►
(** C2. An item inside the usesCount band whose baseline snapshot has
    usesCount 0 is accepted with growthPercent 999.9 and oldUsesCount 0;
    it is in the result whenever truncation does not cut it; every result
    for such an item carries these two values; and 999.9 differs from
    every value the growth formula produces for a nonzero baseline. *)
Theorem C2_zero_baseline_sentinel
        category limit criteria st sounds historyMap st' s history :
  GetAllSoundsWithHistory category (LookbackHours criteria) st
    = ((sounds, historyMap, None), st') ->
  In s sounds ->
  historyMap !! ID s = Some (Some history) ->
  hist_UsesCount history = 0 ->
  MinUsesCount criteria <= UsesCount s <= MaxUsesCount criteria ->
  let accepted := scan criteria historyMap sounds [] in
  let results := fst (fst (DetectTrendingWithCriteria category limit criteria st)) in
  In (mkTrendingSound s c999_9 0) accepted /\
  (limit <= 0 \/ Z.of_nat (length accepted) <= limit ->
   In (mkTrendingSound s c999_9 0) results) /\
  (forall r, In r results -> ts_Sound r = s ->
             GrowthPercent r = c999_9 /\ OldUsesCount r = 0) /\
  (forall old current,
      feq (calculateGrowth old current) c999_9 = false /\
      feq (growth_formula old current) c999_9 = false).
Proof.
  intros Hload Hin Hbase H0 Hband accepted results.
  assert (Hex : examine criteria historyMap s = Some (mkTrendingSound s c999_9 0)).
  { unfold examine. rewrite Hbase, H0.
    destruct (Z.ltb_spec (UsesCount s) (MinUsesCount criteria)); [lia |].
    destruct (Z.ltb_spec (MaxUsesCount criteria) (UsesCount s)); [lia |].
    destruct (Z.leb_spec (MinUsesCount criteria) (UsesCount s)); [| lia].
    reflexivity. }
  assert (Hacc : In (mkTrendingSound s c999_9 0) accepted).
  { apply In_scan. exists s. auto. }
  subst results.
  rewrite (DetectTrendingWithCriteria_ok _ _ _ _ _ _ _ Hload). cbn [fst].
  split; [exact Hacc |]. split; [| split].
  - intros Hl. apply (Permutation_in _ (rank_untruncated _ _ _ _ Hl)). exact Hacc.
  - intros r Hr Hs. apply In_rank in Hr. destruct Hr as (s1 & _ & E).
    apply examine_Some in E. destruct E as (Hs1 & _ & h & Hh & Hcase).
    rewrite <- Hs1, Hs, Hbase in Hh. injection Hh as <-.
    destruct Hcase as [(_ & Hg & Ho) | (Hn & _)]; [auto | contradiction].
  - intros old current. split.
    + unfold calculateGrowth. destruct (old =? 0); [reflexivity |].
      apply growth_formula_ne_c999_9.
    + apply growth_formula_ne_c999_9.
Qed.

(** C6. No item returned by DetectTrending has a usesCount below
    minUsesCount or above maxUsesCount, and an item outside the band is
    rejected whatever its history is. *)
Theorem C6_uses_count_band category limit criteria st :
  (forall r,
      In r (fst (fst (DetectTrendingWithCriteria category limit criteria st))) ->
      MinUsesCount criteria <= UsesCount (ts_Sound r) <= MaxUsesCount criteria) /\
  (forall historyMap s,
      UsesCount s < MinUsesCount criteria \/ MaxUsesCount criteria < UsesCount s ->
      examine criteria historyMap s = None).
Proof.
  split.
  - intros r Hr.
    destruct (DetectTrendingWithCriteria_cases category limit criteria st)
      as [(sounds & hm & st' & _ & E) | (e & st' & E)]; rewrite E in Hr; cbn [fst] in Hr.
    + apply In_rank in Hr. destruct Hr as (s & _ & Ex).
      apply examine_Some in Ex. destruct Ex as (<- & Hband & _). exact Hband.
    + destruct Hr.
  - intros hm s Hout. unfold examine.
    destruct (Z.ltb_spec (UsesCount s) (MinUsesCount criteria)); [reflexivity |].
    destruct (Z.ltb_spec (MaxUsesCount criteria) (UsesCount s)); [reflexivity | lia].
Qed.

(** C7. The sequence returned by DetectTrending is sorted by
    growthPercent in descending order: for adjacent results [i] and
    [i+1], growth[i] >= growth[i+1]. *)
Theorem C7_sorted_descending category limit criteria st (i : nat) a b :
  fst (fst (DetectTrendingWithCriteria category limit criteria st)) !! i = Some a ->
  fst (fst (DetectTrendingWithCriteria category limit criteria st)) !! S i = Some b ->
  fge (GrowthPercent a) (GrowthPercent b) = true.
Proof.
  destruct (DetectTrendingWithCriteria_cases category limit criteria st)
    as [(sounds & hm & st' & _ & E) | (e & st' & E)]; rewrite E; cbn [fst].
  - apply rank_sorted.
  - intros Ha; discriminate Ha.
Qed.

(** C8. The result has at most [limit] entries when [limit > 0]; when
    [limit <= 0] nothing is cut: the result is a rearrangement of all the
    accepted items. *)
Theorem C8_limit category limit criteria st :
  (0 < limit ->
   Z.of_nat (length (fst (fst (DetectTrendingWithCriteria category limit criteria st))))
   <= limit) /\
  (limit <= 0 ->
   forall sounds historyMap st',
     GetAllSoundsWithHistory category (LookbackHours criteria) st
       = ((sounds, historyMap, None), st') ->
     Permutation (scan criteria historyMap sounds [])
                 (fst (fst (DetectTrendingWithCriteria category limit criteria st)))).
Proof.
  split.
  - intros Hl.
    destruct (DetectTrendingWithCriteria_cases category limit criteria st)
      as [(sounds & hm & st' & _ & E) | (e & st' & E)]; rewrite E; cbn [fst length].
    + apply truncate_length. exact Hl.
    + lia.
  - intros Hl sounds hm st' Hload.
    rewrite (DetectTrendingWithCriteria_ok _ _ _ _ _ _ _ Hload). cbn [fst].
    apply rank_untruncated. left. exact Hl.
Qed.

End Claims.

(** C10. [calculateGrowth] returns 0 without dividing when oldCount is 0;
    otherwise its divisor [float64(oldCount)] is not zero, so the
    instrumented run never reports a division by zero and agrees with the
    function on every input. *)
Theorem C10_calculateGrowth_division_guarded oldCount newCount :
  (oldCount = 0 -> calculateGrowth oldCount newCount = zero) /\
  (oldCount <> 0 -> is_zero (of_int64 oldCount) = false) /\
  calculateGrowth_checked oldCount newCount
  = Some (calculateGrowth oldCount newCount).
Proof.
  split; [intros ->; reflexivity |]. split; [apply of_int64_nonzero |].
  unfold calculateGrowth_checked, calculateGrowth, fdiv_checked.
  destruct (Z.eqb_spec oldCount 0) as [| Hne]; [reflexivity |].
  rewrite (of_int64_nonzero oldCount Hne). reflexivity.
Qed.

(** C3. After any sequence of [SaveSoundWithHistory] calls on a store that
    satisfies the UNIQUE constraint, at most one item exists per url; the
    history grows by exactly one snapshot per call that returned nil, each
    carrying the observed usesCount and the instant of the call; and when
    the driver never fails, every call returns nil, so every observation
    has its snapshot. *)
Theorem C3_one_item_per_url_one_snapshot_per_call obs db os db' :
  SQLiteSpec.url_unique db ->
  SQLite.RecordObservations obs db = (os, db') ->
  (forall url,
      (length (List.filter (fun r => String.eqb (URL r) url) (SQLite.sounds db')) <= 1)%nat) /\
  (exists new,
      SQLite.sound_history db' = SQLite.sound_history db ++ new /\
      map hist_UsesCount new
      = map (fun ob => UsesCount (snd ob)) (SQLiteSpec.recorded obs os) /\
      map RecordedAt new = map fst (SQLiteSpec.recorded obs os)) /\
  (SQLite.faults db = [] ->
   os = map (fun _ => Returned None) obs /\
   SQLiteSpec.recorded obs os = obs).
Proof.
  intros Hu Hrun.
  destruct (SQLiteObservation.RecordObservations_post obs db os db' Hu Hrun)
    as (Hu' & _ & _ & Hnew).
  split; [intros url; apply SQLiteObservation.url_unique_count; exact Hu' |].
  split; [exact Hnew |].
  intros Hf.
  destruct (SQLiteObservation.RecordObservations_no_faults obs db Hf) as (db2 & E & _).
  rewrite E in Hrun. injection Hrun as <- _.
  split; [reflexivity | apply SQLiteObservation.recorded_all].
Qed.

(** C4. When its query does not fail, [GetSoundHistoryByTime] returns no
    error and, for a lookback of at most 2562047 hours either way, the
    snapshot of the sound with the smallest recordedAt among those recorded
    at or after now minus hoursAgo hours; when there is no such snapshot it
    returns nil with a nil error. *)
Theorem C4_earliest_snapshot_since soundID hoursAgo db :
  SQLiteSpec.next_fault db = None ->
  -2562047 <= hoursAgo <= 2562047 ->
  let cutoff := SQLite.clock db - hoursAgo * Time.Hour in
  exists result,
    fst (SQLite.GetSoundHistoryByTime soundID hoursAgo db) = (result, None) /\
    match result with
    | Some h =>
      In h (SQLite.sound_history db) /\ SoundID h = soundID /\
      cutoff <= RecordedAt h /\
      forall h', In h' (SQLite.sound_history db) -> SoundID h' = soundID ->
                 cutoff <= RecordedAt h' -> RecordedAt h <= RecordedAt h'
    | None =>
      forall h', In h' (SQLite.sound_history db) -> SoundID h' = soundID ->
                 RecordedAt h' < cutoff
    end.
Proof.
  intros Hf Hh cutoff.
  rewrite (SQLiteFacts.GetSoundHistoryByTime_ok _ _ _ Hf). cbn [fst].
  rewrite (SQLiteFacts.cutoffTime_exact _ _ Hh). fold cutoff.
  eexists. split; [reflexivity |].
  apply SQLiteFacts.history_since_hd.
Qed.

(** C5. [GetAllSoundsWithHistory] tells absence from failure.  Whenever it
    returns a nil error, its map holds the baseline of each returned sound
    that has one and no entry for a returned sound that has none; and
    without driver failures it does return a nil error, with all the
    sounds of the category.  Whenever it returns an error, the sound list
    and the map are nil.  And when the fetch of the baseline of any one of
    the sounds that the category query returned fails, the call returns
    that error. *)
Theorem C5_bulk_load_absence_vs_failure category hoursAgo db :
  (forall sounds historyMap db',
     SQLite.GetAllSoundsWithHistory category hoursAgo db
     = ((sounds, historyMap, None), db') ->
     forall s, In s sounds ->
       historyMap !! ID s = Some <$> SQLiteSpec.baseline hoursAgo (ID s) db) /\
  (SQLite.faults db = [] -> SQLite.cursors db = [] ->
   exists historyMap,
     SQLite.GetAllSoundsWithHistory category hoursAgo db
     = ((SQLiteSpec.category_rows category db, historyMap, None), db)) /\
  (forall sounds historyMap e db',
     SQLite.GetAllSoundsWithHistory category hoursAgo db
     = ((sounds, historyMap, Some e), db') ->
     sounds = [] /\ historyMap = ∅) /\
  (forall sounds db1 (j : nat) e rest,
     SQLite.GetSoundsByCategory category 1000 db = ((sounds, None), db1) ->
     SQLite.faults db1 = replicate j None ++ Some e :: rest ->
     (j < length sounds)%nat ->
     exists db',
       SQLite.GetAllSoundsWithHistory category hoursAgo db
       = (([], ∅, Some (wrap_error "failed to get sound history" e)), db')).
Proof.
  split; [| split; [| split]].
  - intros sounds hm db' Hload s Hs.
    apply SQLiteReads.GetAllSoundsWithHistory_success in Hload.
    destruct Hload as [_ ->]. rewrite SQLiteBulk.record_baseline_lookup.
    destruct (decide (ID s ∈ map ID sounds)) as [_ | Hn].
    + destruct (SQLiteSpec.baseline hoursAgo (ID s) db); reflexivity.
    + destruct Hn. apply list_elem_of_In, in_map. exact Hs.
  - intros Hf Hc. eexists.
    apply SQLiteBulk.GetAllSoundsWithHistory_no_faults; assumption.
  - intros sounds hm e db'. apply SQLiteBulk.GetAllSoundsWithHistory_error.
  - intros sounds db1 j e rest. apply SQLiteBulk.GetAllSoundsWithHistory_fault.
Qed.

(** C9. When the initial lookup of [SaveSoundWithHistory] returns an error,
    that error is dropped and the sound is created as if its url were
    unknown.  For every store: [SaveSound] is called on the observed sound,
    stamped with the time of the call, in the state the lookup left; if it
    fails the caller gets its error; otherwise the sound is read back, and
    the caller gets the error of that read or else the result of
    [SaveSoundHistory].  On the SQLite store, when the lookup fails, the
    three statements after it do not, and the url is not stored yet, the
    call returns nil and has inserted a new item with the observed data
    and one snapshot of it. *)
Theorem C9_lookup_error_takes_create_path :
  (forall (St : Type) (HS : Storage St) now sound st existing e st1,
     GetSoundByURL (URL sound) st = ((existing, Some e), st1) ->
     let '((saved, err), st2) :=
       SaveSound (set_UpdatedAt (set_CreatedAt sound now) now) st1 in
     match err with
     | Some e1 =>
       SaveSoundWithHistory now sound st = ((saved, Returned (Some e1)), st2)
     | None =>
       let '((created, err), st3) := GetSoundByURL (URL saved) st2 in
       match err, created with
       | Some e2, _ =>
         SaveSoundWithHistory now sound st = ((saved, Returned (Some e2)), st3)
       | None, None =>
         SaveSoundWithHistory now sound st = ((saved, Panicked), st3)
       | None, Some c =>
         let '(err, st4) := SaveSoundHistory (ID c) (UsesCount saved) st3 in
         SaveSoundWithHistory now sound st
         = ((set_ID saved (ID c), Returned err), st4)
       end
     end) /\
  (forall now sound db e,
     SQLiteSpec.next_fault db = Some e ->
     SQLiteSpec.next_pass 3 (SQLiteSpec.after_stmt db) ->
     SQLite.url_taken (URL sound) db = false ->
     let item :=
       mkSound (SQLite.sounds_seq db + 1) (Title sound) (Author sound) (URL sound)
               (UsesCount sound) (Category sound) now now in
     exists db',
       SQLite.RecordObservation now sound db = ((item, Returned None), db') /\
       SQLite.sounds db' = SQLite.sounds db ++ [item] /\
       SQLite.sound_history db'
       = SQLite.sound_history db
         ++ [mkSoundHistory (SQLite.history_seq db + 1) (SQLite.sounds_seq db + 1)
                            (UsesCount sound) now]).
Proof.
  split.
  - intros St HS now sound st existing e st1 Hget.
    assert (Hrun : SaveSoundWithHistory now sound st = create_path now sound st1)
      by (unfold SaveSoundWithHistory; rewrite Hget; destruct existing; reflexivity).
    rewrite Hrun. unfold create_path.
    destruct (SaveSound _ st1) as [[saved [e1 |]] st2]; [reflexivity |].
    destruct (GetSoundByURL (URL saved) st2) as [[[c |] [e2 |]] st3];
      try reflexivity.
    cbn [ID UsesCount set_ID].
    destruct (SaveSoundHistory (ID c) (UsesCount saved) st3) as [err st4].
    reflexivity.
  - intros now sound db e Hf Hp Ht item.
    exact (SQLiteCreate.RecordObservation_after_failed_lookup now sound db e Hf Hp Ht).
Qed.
◄
== WHAT TO DO ==
Print exactly the lines of the listing above starting at the line containing "rewrite (SQLiteFacts.GetSoundHistoryByTime_ok _" and ending at the line containing "SQLite.GetSoundsByCategory category 1000", both included.

== EXERCISE ANSWER ==
  rewrite (SQLiteFacts.GetSoundHistoryByTime_ok _ _ _ Hf). cbn [fst].
  rewrite (SQLiteFacts.cutoffTime_exact _ _ Hh). fold cutoff.
  eexists. split; [reflexivity |].
  apply SQLiteFacts.history_since_hd.
Qed.

(** C5. [GetAllSoundsWithHistory] tells absence from failure.  Whenever it
    returns a nil error, its map holds the baseline of each returned sound
    that has one and no entry for a returned sound that has none; and
    without driver failures it does return a nil error, with all the
    sounds of the category.  Whenever it returns an error, the sound list
    and the map are nil.  And when the fetch of the baseline of any one of
    the sounds that the category query returned fails, the call returns
    that error. *)
Theorem C5_bulk_load_absence_vs_failure category hoursAgo db :
  (forall sounds historyMap db',
     SQLite.GetAllSoundsWithHistory category hoursAgo db
     = ((sounds, historyMap, None), db') ->
     forall s, In s sounds ->
       historyMap !! ID s = Some <$> SQLiteSpec.baseline hoursAgo (ID s) db) /\
  (SQLite.faults db = [] -> SQLite.cursors db = [] ->
   exists historyMap,
     SQLite.GetAllSoundsWithHistory category hoursAgo db
     = ((SQLiteSpec.category_rows category db, historyMap, None), db)) /\
  (forall sounds historyMap e db',
     SQLite.GetAllSoundsWithHistory category hoursAgo db
     = ((sounds, historyMap, Some e), db') ->
     sounds = [] /\ historyMap = ∅) /\
  (forall sounds db1 (j : nat) e rest,
     SQLite.GetSoundsByCategory category 1000 db = ((sounds, None), db1) ->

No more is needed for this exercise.